▼
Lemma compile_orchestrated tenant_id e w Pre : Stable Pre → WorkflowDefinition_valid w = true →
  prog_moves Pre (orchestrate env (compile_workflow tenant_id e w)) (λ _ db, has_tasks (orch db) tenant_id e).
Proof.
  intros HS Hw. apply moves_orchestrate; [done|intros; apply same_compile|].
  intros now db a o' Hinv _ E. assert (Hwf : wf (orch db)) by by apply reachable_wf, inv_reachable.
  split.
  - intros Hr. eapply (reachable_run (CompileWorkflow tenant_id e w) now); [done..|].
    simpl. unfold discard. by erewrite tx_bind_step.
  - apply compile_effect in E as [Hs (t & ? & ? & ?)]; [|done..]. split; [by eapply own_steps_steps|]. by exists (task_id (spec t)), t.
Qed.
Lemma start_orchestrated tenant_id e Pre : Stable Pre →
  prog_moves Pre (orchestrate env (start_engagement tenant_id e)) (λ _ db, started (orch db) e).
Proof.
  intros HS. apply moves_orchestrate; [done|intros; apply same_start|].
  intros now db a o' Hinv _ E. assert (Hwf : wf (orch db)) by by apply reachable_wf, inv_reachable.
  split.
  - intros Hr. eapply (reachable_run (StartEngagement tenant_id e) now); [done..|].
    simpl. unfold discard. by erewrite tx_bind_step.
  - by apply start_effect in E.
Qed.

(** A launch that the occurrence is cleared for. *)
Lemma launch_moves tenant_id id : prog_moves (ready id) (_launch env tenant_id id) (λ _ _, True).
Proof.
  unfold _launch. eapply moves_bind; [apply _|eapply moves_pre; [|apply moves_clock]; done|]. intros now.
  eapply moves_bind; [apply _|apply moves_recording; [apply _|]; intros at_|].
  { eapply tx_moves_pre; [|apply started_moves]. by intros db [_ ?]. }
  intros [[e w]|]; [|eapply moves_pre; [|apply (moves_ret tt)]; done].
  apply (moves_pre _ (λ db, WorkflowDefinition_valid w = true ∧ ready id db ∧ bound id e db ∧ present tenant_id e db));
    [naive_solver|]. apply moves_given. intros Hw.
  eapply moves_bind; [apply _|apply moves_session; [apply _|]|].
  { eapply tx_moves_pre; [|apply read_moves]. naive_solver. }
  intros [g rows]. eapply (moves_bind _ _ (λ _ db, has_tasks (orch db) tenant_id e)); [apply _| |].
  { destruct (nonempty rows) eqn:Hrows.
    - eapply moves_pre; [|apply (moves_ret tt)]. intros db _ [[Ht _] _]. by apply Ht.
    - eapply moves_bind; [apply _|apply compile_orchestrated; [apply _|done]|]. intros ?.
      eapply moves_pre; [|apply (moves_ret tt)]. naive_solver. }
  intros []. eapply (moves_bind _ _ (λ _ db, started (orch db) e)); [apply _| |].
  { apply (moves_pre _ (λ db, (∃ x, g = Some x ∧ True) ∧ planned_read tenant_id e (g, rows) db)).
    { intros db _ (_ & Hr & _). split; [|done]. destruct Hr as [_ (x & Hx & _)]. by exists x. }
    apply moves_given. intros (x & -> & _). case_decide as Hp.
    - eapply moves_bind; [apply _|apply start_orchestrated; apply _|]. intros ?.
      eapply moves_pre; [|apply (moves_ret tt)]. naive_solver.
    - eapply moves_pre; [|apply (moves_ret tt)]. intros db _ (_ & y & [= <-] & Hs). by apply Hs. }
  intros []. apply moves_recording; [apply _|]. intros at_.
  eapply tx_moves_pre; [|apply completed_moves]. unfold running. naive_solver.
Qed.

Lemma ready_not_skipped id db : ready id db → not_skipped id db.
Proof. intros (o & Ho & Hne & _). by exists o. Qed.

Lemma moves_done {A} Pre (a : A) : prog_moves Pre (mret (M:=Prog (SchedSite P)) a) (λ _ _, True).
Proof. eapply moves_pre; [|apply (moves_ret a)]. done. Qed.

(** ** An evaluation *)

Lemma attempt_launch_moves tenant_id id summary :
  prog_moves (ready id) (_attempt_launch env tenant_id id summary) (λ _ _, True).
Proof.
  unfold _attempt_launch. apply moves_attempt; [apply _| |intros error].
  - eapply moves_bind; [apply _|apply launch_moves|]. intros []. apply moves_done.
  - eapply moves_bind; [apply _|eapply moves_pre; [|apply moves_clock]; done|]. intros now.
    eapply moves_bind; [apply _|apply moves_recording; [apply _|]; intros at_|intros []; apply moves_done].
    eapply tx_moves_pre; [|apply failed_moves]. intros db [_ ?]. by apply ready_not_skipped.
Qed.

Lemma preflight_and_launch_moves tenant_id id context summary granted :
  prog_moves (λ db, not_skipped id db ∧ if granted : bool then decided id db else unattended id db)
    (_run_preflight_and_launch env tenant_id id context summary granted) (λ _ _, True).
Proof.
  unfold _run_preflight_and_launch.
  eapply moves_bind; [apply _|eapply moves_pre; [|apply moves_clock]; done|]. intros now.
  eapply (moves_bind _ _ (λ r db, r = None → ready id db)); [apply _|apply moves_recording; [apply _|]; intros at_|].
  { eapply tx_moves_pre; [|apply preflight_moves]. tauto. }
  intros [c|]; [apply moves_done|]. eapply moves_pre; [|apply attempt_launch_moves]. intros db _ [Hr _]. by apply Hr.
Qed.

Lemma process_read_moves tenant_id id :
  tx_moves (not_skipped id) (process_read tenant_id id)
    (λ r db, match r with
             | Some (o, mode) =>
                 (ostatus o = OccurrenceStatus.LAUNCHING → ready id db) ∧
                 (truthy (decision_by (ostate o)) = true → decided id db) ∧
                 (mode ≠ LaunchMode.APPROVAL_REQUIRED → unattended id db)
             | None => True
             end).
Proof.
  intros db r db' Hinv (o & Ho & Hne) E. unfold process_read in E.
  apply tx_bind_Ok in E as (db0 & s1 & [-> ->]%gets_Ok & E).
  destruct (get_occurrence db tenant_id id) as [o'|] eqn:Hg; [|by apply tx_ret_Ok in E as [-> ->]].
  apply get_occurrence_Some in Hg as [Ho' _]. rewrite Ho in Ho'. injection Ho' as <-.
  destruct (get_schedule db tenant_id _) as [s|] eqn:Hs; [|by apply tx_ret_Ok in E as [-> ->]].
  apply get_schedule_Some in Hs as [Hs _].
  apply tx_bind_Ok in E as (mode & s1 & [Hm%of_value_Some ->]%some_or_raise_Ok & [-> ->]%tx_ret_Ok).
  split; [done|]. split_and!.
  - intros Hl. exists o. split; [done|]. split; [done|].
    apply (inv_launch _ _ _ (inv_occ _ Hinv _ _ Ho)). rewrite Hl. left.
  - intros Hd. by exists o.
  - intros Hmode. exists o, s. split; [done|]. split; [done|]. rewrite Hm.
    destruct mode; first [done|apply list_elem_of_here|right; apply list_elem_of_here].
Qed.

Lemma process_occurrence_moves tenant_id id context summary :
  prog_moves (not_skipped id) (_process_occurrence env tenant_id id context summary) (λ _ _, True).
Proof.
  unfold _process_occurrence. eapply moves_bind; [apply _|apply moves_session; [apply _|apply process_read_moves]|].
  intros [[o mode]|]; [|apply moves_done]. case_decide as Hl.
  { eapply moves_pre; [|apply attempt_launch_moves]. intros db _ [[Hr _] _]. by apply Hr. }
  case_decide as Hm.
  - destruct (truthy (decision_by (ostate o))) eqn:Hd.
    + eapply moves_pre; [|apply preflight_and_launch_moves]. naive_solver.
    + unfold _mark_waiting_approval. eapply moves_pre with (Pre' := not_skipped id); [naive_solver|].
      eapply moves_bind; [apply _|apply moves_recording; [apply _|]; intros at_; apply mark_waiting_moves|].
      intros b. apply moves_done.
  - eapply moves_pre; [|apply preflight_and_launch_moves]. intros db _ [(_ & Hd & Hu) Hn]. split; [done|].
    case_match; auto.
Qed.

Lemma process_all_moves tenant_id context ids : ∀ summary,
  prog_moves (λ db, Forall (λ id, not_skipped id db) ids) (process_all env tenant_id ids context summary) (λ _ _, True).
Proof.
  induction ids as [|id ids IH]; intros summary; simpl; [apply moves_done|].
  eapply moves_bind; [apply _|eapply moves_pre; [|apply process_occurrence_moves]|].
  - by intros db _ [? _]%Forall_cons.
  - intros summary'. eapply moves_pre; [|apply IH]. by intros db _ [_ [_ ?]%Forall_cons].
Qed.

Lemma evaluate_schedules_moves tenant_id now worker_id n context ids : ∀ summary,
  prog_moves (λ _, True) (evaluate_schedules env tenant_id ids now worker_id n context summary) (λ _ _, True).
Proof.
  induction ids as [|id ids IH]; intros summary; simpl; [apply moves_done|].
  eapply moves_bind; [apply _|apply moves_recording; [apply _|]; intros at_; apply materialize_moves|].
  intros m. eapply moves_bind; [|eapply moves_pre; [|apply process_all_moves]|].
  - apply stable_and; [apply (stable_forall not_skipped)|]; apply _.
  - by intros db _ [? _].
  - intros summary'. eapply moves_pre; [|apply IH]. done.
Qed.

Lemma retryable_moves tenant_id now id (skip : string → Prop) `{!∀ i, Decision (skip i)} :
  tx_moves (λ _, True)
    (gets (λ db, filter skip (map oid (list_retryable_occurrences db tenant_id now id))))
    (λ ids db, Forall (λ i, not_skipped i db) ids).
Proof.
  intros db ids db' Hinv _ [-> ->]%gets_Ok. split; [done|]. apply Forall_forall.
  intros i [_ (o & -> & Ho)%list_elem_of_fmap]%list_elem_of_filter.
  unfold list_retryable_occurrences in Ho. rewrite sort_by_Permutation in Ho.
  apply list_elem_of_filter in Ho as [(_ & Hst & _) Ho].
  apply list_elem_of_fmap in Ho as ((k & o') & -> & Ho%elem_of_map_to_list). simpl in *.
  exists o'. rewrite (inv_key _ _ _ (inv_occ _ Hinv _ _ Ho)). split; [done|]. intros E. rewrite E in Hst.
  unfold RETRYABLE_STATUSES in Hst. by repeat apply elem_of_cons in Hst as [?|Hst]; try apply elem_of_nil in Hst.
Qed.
▲
** Assignment **
Could you set down, exactly as written, the lines above between the one holding "- eapply moves_pre; [|apply (moves_ret tt)]. intros db _ [[Ht" and the one holding "(g, rows) db)).", inclusive, and nothing more?

** Task output **
    - eapply moves_pre; [|apply (moves_ret tt)]. intros db _ [[Ht _] _]. by apply Ht.
    - eapply moves_bind; [apply _|apply compile_orchestrated; [apply _|done]|]. intros ?.
      eapply moves_pre; [|apply (moves_ret tt)]. naive_solver. }
  intros []. eapply (moves_bind _ _ (λ _ db, started (orch db) e)); [apply _| |].
  { apply (moves_pre _ (λ db, (∃ x, g = Some x ∧ True) ∧ planned_read tenant_id e (g, rows) db)).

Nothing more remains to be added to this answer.